(Data to process Opens)
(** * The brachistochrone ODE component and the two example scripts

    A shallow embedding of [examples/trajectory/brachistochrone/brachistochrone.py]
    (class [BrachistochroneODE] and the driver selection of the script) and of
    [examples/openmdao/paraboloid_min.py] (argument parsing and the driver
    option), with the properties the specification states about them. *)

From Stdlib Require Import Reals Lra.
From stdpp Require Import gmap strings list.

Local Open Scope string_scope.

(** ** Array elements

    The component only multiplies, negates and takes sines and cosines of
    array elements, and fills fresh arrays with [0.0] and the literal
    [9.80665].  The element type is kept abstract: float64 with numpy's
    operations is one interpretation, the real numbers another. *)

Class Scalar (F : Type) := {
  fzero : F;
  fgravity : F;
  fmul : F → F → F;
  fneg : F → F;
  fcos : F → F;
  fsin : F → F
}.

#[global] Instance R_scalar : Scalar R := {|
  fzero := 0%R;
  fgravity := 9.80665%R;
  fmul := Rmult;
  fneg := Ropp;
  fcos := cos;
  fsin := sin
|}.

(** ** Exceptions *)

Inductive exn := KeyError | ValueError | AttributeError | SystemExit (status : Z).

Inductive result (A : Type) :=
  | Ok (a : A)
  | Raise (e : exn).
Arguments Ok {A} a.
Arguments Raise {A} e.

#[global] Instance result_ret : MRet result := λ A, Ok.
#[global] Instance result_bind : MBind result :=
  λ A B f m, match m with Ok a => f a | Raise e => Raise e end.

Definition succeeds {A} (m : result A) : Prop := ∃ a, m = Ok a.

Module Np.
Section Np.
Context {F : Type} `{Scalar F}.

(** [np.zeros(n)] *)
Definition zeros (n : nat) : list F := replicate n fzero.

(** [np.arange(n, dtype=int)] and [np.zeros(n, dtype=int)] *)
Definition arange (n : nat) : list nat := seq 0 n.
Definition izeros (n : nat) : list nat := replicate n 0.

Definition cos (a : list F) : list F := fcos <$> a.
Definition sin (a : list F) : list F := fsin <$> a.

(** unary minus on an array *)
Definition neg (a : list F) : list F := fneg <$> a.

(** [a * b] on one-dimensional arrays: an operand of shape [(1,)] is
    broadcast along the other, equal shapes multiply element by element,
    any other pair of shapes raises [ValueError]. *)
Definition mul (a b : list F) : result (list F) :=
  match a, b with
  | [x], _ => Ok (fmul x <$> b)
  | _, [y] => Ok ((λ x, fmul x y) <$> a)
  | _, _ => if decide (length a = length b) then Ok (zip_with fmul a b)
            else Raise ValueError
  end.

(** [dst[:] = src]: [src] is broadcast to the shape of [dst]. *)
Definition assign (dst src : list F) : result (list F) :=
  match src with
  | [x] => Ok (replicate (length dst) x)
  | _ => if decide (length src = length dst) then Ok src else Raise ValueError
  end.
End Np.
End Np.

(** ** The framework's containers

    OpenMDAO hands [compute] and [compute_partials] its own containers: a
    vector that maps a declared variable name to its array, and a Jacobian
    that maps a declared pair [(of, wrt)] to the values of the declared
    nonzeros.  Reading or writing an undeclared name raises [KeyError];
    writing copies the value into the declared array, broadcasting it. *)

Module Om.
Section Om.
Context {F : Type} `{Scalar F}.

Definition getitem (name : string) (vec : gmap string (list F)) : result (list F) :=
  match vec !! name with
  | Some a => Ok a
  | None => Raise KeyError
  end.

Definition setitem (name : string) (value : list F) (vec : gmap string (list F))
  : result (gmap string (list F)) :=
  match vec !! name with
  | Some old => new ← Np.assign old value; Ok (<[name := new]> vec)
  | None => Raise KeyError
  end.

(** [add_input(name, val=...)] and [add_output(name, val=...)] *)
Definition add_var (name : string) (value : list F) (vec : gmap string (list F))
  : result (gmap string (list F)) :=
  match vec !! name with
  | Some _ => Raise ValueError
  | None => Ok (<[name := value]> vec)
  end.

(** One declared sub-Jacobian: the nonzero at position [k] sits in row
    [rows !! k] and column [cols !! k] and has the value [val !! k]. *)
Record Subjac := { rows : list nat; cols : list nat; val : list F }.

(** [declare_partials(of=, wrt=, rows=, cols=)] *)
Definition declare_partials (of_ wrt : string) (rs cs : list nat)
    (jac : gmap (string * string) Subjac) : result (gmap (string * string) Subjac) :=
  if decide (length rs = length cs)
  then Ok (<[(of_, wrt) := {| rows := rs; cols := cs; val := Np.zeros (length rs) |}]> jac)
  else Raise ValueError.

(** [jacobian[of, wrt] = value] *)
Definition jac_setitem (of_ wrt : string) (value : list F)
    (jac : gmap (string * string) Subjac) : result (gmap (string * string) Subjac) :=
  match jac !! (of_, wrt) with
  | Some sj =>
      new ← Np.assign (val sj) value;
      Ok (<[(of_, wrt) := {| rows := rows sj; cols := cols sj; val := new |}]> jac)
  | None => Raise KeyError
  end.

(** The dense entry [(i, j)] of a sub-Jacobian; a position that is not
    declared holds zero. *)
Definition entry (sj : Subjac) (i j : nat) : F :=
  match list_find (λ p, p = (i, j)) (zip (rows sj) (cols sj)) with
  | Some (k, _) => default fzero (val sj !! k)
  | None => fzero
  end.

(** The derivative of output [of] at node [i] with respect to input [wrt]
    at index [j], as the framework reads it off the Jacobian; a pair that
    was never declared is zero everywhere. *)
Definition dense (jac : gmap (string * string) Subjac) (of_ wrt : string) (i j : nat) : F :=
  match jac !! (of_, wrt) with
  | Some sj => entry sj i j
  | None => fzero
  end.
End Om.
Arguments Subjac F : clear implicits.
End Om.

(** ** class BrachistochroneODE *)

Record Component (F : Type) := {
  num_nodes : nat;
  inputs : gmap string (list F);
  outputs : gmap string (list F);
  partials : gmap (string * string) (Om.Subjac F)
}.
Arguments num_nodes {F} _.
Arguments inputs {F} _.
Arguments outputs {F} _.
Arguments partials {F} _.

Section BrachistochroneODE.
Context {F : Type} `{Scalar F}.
(Data to process Closes)
Reproduce exactly the lines from the beginning of the entries above up to and including the line that contains "(class [BrachistochroneODE] and".

(** * The brachistochrone ODE component and the two example scripts

    A shallow embedding of [examples/trajectory/brachistochrone/brachistochrone.py]
    (class [BrachistochroneODE] and the driver selection of the script) and of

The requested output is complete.